Please output exactly the part of the records below that opens with the line containing "(** The rows" and closes with the line containing "- apply rescan_ready.", both lines included, and nothing else.

Data under study:
──────

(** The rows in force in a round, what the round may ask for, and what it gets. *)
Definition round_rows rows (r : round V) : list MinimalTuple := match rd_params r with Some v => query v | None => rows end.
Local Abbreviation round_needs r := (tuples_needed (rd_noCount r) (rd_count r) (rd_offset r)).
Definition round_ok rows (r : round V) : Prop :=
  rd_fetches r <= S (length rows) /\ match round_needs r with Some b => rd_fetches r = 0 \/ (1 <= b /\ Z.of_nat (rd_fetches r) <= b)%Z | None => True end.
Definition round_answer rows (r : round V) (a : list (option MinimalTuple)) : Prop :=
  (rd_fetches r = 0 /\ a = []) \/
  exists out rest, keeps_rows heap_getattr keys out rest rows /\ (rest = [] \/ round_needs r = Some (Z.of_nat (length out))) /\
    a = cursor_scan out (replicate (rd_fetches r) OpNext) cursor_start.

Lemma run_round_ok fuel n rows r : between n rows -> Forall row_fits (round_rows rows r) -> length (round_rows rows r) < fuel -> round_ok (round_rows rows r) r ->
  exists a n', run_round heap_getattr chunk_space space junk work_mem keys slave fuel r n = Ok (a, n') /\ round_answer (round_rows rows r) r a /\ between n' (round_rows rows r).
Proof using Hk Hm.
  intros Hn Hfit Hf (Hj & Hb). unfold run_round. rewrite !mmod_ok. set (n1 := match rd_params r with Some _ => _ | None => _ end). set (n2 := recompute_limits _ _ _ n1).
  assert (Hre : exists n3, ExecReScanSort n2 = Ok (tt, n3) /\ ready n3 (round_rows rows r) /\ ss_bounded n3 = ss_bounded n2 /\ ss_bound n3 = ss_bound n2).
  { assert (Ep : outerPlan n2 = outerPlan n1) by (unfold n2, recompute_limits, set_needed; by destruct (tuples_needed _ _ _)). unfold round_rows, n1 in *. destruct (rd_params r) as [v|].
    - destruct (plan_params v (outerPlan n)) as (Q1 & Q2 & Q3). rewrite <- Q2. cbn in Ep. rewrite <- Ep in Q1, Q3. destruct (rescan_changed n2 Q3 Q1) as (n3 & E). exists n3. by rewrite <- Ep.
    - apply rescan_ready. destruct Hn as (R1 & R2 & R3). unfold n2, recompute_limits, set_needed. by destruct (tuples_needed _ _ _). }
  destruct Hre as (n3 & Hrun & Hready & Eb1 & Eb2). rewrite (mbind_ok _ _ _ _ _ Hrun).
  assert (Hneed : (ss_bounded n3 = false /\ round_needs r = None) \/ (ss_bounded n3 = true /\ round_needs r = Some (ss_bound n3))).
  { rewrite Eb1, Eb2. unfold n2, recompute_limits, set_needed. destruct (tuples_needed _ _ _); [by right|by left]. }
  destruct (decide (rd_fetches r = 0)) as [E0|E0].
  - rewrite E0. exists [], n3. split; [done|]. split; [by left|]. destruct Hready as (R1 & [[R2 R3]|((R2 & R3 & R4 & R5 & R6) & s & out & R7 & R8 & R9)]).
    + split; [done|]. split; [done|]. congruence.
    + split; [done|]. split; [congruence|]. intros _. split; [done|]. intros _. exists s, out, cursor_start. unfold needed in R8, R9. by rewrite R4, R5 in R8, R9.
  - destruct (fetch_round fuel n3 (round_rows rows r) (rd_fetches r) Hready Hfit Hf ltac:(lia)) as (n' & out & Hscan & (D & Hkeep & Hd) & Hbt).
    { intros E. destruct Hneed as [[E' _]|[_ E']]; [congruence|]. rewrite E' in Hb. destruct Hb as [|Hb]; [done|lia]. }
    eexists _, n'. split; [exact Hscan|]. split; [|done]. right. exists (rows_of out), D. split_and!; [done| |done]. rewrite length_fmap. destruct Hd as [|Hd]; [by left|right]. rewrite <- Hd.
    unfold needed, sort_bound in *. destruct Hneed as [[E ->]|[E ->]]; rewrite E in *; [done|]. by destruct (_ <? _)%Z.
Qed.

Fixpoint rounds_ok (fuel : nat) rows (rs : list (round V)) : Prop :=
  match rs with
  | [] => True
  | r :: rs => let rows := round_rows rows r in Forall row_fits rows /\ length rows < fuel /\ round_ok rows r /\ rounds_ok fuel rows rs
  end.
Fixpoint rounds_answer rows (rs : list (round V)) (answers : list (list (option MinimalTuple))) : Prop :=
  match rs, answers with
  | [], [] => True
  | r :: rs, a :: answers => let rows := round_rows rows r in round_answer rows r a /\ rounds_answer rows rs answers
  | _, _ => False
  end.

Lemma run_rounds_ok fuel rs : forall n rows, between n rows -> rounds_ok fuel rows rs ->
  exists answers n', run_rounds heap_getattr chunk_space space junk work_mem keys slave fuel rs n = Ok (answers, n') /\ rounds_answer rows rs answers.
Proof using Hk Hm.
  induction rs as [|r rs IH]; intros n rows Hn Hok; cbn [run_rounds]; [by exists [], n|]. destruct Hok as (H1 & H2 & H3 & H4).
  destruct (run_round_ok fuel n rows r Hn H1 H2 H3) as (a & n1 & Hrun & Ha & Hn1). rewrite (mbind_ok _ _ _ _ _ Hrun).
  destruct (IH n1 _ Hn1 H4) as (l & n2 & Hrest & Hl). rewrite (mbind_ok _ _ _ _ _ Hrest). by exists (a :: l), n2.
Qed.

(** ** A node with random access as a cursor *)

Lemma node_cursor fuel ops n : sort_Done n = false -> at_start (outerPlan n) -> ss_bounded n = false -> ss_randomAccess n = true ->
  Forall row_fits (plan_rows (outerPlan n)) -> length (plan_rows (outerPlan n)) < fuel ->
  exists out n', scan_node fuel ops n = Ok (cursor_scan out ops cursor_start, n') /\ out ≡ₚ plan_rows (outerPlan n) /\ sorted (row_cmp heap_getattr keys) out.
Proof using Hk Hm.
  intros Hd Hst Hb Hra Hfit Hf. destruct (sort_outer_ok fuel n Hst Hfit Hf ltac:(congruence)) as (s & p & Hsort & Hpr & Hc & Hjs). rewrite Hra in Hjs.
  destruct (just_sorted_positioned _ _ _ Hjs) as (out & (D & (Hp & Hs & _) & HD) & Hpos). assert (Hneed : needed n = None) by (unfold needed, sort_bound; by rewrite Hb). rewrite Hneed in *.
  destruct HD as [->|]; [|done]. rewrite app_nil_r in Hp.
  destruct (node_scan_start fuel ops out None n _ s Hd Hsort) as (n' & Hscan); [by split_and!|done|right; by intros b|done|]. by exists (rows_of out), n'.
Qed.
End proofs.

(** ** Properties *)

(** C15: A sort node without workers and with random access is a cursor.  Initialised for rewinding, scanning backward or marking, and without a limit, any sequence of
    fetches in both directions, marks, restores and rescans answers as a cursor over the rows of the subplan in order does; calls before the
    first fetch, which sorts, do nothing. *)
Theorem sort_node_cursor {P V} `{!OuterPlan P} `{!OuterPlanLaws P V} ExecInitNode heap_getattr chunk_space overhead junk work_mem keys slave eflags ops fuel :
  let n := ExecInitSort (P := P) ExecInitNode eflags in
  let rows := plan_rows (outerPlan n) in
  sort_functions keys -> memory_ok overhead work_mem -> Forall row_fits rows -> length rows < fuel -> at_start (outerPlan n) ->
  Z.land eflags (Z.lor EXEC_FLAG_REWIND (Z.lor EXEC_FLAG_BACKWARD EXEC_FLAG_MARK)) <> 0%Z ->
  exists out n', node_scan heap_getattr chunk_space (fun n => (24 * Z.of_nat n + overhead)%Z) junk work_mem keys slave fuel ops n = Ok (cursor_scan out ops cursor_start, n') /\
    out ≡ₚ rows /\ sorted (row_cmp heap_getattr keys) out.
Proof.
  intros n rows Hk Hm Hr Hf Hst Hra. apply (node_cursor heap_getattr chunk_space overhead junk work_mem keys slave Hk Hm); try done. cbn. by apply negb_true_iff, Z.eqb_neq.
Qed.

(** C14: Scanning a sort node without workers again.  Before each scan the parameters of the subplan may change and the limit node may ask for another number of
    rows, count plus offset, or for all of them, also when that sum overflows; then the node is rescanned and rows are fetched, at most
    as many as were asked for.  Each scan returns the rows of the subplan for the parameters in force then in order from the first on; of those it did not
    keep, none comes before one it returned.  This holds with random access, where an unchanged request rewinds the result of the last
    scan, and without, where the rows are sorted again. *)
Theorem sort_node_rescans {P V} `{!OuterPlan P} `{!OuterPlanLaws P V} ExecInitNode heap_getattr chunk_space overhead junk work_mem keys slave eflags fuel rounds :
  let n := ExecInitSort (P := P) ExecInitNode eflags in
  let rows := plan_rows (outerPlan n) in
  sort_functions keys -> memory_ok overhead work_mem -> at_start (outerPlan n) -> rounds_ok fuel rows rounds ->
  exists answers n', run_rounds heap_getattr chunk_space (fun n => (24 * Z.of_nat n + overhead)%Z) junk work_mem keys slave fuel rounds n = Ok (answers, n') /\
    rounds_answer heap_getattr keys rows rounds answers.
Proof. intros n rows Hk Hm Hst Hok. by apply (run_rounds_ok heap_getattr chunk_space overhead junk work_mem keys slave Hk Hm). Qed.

──────

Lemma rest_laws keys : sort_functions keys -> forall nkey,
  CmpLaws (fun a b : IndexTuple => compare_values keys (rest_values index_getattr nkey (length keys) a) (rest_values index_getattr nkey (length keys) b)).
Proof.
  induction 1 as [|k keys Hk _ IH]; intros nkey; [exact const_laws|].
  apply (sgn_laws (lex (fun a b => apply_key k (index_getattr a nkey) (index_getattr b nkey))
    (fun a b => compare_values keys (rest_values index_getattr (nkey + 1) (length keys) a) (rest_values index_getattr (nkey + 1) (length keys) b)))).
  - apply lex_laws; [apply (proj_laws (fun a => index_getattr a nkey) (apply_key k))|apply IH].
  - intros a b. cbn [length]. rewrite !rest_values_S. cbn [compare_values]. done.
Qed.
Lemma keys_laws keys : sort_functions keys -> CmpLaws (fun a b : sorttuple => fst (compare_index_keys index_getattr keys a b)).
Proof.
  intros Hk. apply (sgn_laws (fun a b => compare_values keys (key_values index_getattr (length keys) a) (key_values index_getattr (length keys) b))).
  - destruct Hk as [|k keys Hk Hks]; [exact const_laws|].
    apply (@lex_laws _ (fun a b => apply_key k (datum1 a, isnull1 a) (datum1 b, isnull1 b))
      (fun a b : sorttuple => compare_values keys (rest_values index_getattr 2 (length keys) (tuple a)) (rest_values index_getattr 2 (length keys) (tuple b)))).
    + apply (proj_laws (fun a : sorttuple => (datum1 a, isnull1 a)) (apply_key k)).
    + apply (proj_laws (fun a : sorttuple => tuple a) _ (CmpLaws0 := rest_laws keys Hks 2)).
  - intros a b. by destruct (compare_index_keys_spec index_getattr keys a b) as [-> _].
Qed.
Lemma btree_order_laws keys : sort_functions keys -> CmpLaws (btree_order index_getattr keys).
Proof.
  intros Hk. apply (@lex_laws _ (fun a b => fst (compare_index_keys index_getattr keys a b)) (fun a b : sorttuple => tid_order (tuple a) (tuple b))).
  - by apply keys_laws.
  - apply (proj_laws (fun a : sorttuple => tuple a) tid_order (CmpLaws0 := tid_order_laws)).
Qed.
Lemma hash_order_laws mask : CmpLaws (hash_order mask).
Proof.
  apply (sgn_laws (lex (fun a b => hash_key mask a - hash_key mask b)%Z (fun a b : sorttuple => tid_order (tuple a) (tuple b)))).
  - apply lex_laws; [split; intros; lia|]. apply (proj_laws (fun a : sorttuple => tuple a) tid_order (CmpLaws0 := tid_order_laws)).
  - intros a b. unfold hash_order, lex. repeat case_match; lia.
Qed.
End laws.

──────

Written response:
(** The rows in force in a round, what the round may ask for, and what it gets. *)
Definition round_rows rows (r : round V) : list MinimalTuple := match rd_params r with Some v => query v | None => rows end.
Local Abbreviation round_needs r := (tuples_needed (rd_noCount r) (rd_count r) (rd_offset r)).
Definition round_ok rows (r : round V) : Prop :=
  rd_fetches r <= S (length rows) /\ match round_needs r with Some b => rd_fetches r = 0 \/ (1 <= b /\ Z.of_nat (rd_fetches r) <= b)%Z | None => True end.
Definition round_answer rows (r : round V) (a : list (option MinimalTuple)) : Prop :=
  (rd_fetches r = 0 /\ a = []) \/
  exists out rest, keeps_rows heap_getattr keys out rest rows /\ (rest = [] \/ round_needs r = Some (Z.of_nat (length out))) /\
    a = cursor_scan out (replicate (rd_fetches r) OpNext) cursor_start.

Lemma run_round_ok fuel n rows r : between n rows -> Forall row_fits (round_rows rows r) -> length (round_rows rows r) < fuel -> round_ok (round_rows rows r) r ->
  exists a n', run_round heap_getattr chunk_space space junk work_mem keys slave fuel r n = Ok (a, n') /\ round_answer (round_rows rows r) r a /\ between n' (round_rows rows r).
Proof using Hk Hm.
  intros Hn Hfit Hf (Hj & Hb). unfold run_round. rewrite !mmod_ok. set (n1 := match rd_params r with Some _ => _ | None => _ end). set (n2 := recompute_limits _ _ _ n1).
  assert (Hre : exists n3, ExecReScanSort n2 = Ok (tt, n3) /\ ready n3 (round_rows rows r) /\ ss_bounded n3 = ss_bounded n2 /\ ss_bound n3 = ss_bound n2).
  { assert (Ep : outerPlan n2 = outerPlan n1) by (unfold n2, recompute_limits, set_needed; by destruct (tuples_needed _ _ _)). unfold round_rows, n1 in *. destruct (rd_params r) as [v|].
    - destruct (plan_params v (outerPlan n)) as (Q1 & Q2 & Q3). rewrite <- Q2. cbn in Ep. rewrite <- Ep in Q1, Q3. destruct (rescan_changed n2 Q3 Q1) as (n3 & E). exists n3. by rewrite <- Ep.
    - apply rescan_ready. destruct Hn as (R1 & R2 & R3). unfold n2, recompute_limits, set_needed. by destruct (tuples_needed _ _ _). }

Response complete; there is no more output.